Assigned task
Please reproduce exactly the lines from the start of the records through the one containing "(** The world [save_data] leaves behind. *)", and nothing more.

-- Given information follows --

(** The dictionary after popping the identifiers [ids] one by one. *)
Definition pop_all (ids : list string) (cs : list (string * value)) :
    list (string * value) :=
  fold_left (fun d k => dict_del k d) ids cs.

(** The world [save_data] leaves behind. *)
Definition after_save {text : Type} (dumps : value -> text) (w : world text) : world text :=
  if writable (host w)
  then set_data_file
         (Some (dumps (VDict [("tasks", tasks w); ("comments", comments w)]))) w
  else add_stdout (ErrorSaving OSError) w.

(** The data file holds the dump of exactly the two dictionaries in memory. *)
Definition in_sync {text : Type} (dumps : value -> text) (w : world text) : Prop :=
  data_file w
  = Some (dumps (VDict [("tasks", tasks w); ("comments", comments w)])).

(** The messages of the error bodies. *)
Definition not_found_messages : list string :=
  ["Task not found"; "Comment not found"].

Definition validation_messages : list string :=
  ["Title is required"; "No data provided"; "Title cannot be empty";
   "Content is required"; "Content cannot be empty"].


(** A fresh process: the module is imported again, both globals start as
    empty dictionaries, and [load_data()] runs. *)
Definition restart {text : Type} (loads : text -> option value) (w : world text) : world text :=
  snd (load_data loads (set_comments (VDict []) (set_tasks (VDict []) w))).

(** A body that is absent or empty, or a JSON object without the key. *)
Definition lacks (key : string) (data : value) : bool :=
  negb (Py.truthy data)
  || match data with
     | VDict p => negb (dict_mem key p)
     | _ => false
     end.






(** [d'] has the keys of [d] in the same order, and each record keeps the
    listed fields. *)
Definition same_identity (fields : list string) (d d' : list (string * value)) : Prop :=
  dict_keys d' = dict_keys d
  /\ forall k t, dict_get k d = Some t ->
       exists t', dict_get k d' = Some t'
                  /\ forall f, In f fields -> field f t' = field f t.

(** What an update request asks of a text field: nothing when the key is
    absent, otherwise a string that is not blank. *)
Definition passes_validation (key : string) (payload : list (string * value)) : Prop :=
  match dict_get key payload with
  | None => True
  | Some v => exists s, v = VStr s /\ Py.str_strip s <> EmptyString
  end.

(** ** Sample data *)

Module Sample.

Definition wall_clock (n : nat) : string :=
  match n with
  | 0 => "2024-05-01T10:00:00.000001+00:00"
  | 1 => "2024-05-01T10:00:00.000007+00:00"
  | 2 => "2024-05-01T10:00:01.250000+00:00"
  | _ => "2024-05-01T10:00:02.000000+00:00"
  end.

Definition ids (n : nat) : string :=
  match n with
  | 0 => "id-a"
  | 1 => "id-b"
  | 2 => "id-c"
  | _ => "id-z"
  end.

Definition machine : host_env := mkHost wall_clock ids true true.

(** The text of the file is the document itself. *)
Definition dumps (v : value) : value := v.
Definition loads (t : value) : option value := Some t.

Definition empty : world value := mkWorld (VDict []) (VDict []) None [] 0 0 machine.

Definition a_task : value :=
  VDict [("id", VStr "T1"); ("title", VStr "Write report");
         ("description", VStr "draft"); ("created_at", VStr "2024-04-30T08:00:00+00:00")].

Definition comment (cid tid txt at_ : string) : value :=
  VDict [("id", VStr cid); ("task_id", VStr tid); ("content", VStr txt);
         ("author", VStr "Anonymous"); ("created_at", VStr at_);
         ("updated_at", VStr at_)].

Definition some_comments : list (string * value) :=
  [("C1", comment "C1" "T1" "first" "2024-04-30T09:00:00+00:00");
   ("C2", comment "C2" "T2" "elsewhere" "2024-04-30T09:30:00+00:00");
   ("C3", comment "C3" "T1" "second" "2024-04-30T10:00:00+00:00")].

Definition busy : world value :=
  mkWorld (VDict [("T1", a_task)]) (VDict some_comments) None [] 0 0 machine.


End Sample.

(** * Facts *)

(** ** Dictionaries *)

Section DictFacts.
Context {A : Type}.
Implicit Types (d : list (string * A)) (k : string).

Lemma dict_get_set_eq k (v : A) d : dict_get k (dict_set k v d) = Some v.
Proof.
  induction d as [|[k' v'] d IH]; simpl.
  - now rewrite String.eqb_refl.
  - destruct (String.eqb k k') eqn:E; simpl.
    + now rewrite String.eqb_refl.
    + now rewrite E.
Qed.

Lemma dict_get_set_ne k k' (v : A) d :
  k <> k' -> dict_get k' (dict_set k v d) = dict_get k' d.
Proof.
  intros Hne. apply String.eqb_neq in Hne. rewrite String.eqb_sym in Hne.
  induction d as [|[k0 v0] d IH]; simpl.
  - now rewrite Hne.
  - destruct (String.eqb k k0) eqn:E; simpl.
    + apply String.eqb_eq in E. subst k0. now rewrite Hne.
    + now rewrite IH.
Qed.

Lemma dict_get_del_eq k d : dict_get k (dict_del k d) = None.
Proof.
  unfold dict_del. induction d as [|[k' v'] d IH]; simpl; [reflexivity|].
  destruct (String.eqb k k') eqn:E; simpl; [assumption|].
  now rewrite E.
Qed.

Lemma dict_get_del_ne k k' d :
  k <> k' -> dict_get k' (dict_del k d) = dict_get k' d.
Proof.
  intros Hne. unfold dict_del.
  induction d as [|[k0 v0] d IH]; simpl; [reflexivity|].
  destruct (String.eqb k k0) eqn:E; simpl.
  - apply String.eqb_eq in E. subst k0.
    apply String.eqb_neq in Hne. rewrite String.eqb_sym in Hne. now rewrite Hne.
  - now rewrite IH.
Qed.

Lemma dict_get_In k (v : A) d : dict_get k d = Some v -> In (k, v) d.
Proof.
  induction d as [|[k' v'] d IH]; simpl; [discriminate|].
  destruct (String.eqb k k') eqn:E.
  - apply String.eqb_eq in E. intros [= ->]. left. now subst.
  - intros H. right. now apply IH.
Qed.

Lemma existsb_eqb_In k (l : list string) : existsb (String.eqb k) l = true <-> In k l.
Proof.
  rewrite existsb_exists. split.
  - intros [x [Hx E]]. apply String.eqb_eq in E. now subst.
  - intros H. exists k. split; [assumption | apply String.eqb_refl].
Qed.

Lemma distinct_NoDup (l : list string) : distinct l = true <-> NoDup l.
Proof.
  induction l as [|k l IH]; simpl.
  - split; [constructor | reflexivity].
  - rewrite andb_true_iff, negb_true_iff, IH. split.
    + intros [Hk Hl]. constructor; [|assumption].
      intros Hin. apply existsb_eqb_In in Hin. congruence.
    + intros H. inversion H as [|? ? Hk Hl]; subst. split; [|assumption].
      destruct (existsb (String.eqb k) l) eqn:E; [|reflexivity].
      apply existsb_eqb_In in E. contradiction.
Qed.

Lemma dict_keys_set_absent k (v : A) d :
  dict_get k d = None -> dict_keys (dict_set k v d) = dict_keys d ++ [k].
Proof.
  induction d as [|[k' v'] d IH]; simpl; [reflexivity|].
  destruct (String.eqb k k') eqn:E; [discriminate|].
  intros H. simpl. f_equal. now apply IH.
Qed.

Lemma dict_keys_set_present k (v : A) d :
  dict_get k d <> None -> dict_keys (dict_set k v d) = dict_keys d.
Proof.
  induction d as [|[k' v'] d IH]; simpl; [congruence|].
  destruct (String.eqb k k') eqn:E; simpl.
  - apply String.eqb_eq in E. now subst.
  - intros H. f_equal. now apply IH.
Qed.

Lemma dict_get_None_keys k d : dict_get k d = None <-> ~ In k (dict_keys d).
Proof.
  induction d as [|[k' v'] d IH]; simpl.
  - tauto.
  - destruct (String.eqb k k') eqn:E.
    + apply String.eqb_eq in E. subst. split; [discriminate | tauto].
    + apply String.eqb_neq in E. rewrite IH. split.
      * intros H [H1|H1]; [congruence | tauto].
      * tauto.
Qed.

-- Given information concluded --

Reply to the task
(** The dictionary after popping the identifiers [ids] one by one. *)
Definition pop_all (ids : list string) (cs : list (string * value)) :
    list (string * value) :=
  fold_left (fun d k => dict_del k d) ids cs.

(** The world [save_data] leaves behind. *)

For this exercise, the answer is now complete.